Start of Block

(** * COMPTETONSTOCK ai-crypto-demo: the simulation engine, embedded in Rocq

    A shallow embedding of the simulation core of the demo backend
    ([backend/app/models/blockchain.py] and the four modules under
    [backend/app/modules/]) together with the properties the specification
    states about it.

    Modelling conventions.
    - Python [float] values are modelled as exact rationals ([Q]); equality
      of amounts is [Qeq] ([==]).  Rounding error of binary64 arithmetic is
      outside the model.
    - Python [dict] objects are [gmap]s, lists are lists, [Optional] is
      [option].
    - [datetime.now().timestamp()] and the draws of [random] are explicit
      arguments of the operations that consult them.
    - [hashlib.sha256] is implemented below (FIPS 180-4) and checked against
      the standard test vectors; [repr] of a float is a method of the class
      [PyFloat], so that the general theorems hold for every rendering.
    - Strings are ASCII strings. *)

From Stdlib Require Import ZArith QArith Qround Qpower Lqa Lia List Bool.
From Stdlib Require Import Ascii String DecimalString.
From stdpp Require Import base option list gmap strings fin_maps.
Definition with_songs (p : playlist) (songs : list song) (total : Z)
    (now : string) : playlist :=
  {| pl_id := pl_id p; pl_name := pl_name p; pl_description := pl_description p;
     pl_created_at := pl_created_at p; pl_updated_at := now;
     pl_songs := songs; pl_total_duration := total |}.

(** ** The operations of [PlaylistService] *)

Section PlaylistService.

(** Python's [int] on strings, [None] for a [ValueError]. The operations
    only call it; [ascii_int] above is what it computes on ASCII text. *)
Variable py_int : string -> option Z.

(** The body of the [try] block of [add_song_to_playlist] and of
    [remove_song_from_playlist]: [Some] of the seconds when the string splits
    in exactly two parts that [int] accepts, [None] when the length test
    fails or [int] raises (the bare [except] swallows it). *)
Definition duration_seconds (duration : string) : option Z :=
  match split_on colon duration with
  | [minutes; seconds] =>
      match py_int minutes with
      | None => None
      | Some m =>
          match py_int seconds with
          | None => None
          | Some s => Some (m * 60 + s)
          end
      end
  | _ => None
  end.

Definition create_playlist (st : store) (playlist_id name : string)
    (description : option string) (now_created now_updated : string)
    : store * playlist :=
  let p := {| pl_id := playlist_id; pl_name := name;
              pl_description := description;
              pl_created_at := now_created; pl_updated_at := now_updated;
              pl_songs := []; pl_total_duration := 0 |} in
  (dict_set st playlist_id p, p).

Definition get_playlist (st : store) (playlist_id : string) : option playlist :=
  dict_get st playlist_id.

End of Block
Start of Block

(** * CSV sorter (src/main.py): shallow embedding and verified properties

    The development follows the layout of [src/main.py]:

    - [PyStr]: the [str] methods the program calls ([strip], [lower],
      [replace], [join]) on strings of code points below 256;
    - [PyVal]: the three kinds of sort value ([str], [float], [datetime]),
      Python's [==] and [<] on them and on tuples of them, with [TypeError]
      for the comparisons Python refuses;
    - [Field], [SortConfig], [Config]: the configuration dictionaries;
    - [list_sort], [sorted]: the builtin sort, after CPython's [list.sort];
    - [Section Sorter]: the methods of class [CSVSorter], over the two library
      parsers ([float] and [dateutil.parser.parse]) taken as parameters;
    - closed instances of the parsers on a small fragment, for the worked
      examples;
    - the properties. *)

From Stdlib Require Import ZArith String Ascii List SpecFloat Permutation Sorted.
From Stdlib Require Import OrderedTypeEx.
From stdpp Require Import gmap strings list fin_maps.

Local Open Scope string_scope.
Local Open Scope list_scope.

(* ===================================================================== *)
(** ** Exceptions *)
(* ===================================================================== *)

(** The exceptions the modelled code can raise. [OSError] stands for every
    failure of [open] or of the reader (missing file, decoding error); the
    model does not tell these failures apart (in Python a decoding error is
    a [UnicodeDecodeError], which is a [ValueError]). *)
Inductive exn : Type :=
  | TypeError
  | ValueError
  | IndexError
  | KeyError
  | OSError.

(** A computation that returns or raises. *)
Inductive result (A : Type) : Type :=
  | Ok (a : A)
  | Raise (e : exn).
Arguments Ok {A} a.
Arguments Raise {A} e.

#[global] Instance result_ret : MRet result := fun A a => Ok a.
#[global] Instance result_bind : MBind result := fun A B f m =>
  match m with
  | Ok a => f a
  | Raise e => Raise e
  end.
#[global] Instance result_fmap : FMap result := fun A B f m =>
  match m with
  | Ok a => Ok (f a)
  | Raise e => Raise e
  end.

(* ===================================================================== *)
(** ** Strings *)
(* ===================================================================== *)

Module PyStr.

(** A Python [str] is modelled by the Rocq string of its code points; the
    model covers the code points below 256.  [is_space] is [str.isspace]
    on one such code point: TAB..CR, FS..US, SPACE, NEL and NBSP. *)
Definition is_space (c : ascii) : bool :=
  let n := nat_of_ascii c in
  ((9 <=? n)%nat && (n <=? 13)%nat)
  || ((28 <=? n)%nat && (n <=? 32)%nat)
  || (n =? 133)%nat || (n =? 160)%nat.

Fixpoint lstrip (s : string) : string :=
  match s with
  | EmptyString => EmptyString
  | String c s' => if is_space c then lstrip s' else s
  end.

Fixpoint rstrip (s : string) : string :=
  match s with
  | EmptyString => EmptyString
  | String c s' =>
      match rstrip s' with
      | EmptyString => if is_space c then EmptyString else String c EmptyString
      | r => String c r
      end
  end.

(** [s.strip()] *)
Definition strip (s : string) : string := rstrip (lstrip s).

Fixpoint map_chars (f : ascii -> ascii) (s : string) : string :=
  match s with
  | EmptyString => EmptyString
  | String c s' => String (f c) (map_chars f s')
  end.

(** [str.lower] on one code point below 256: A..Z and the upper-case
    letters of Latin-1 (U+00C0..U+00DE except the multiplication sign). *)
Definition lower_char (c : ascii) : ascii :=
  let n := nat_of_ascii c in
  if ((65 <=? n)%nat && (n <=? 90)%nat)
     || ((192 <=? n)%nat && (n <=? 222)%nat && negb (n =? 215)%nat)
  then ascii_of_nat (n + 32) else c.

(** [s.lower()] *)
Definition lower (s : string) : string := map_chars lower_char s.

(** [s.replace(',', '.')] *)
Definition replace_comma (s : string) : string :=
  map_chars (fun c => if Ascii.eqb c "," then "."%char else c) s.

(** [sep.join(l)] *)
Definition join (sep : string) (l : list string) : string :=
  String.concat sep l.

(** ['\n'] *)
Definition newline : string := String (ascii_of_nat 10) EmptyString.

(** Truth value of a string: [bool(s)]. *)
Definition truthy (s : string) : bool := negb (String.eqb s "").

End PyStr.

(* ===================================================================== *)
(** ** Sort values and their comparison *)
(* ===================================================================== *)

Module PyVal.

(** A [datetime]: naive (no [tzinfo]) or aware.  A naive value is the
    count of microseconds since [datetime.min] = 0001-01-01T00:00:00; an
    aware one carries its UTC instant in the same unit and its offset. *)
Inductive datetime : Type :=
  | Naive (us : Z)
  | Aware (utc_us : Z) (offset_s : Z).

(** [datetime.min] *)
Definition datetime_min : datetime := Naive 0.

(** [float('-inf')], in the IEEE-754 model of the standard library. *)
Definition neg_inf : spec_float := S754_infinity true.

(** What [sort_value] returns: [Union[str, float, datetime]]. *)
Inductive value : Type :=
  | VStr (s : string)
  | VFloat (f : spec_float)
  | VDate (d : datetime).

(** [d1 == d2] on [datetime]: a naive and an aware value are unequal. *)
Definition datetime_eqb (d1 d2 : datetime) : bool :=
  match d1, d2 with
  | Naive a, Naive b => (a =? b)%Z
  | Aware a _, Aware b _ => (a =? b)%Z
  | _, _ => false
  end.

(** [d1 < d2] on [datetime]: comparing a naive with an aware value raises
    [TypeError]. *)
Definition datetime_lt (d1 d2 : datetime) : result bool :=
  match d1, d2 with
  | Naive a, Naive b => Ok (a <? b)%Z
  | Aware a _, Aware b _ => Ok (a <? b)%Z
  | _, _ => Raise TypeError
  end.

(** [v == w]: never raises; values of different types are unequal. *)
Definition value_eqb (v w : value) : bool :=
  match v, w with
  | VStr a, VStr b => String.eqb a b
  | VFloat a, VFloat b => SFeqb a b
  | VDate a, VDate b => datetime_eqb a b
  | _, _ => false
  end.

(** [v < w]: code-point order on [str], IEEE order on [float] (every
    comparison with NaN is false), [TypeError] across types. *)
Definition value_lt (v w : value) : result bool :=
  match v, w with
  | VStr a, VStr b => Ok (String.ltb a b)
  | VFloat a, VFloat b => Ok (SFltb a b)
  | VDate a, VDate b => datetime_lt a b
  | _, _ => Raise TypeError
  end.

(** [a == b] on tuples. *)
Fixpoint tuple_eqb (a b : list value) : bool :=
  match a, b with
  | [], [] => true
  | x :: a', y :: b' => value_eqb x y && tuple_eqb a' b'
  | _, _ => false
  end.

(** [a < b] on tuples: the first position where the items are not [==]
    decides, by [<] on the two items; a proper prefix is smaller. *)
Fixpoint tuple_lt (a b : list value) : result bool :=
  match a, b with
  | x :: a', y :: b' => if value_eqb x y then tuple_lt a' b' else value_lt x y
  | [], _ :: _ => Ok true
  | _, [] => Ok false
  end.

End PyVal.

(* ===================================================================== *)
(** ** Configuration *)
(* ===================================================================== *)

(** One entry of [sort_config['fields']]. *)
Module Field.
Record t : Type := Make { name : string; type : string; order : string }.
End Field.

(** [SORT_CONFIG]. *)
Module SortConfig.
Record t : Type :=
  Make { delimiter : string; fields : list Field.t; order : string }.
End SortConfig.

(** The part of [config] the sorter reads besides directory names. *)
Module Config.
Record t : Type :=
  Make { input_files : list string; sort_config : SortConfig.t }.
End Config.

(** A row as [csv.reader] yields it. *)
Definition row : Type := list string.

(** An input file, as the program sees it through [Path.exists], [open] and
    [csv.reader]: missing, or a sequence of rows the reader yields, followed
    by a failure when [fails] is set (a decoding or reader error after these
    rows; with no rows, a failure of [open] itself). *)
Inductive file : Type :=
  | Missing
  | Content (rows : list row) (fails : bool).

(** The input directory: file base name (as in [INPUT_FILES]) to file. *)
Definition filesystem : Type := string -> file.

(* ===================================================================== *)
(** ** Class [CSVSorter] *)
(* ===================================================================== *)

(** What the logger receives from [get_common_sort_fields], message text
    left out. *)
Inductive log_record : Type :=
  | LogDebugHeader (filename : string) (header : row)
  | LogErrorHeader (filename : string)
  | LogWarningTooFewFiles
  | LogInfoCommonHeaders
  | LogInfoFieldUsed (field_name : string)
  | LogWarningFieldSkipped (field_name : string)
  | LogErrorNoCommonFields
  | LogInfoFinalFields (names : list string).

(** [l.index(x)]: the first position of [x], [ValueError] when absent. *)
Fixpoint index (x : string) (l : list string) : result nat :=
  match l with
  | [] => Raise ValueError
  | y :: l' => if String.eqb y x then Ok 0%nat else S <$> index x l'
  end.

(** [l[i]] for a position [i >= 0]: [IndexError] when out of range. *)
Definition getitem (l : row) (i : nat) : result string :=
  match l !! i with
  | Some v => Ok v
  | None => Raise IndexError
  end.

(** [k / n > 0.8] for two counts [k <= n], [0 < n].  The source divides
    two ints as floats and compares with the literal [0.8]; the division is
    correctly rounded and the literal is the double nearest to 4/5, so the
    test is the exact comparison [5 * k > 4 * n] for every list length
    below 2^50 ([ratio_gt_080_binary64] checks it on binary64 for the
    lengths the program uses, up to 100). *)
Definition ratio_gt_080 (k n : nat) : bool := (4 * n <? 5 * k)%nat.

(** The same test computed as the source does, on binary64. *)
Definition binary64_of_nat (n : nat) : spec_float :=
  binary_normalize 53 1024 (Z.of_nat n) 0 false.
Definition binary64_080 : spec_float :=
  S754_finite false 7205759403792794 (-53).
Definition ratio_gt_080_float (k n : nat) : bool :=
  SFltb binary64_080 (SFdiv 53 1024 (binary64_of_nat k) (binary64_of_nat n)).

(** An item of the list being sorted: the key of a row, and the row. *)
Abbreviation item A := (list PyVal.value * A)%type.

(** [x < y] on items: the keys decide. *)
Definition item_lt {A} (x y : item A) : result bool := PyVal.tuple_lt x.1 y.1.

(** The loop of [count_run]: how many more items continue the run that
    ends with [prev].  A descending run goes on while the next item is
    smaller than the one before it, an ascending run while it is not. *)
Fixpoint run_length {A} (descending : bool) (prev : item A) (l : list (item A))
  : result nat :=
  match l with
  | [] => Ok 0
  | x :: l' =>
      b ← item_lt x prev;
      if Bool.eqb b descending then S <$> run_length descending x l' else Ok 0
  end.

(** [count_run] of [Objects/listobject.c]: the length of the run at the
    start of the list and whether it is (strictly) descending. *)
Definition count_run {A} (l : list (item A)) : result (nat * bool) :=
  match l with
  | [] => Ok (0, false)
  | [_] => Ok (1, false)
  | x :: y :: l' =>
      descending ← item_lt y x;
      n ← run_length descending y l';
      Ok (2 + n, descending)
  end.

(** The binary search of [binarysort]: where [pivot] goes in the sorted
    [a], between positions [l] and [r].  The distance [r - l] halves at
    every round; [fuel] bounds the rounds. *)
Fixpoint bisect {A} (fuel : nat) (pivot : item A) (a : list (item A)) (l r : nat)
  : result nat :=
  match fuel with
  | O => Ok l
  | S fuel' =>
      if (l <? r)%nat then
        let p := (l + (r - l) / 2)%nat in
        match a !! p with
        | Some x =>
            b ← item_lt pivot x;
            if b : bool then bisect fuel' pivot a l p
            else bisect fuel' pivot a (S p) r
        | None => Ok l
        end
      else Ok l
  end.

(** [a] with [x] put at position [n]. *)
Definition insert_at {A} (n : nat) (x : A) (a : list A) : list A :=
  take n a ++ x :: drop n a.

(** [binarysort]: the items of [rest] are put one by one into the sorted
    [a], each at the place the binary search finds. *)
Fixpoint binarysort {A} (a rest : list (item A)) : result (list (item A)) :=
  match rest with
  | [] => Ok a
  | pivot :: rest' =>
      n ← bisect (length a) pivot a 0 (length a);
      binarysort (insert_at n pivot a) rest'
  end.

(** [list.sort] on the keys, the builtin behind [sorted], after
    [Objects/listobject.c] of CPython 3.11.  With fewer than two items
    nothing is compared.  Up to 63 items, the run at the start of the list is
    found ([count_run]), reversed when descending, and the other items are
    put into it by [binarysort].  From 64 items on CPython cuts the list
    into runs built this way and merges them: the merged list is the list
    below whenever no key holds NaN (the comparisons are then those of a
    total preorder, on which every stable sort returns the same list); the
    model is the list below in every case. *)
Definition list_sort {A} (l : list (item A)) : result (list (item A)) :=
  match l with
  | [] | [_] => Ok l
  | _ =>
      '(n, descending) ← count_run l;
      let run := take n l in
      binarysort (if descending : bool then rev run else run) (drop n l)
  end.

End of Block

(Required action) Scan the entries above for the string "properties", and copy every line where it turns up.

(Answer for this exercise)
    [backend/app/modules/]) together with the properties the specification
(** * CSV sorter (src/main.py): shallow embedding and verified properties
    - the properties. *)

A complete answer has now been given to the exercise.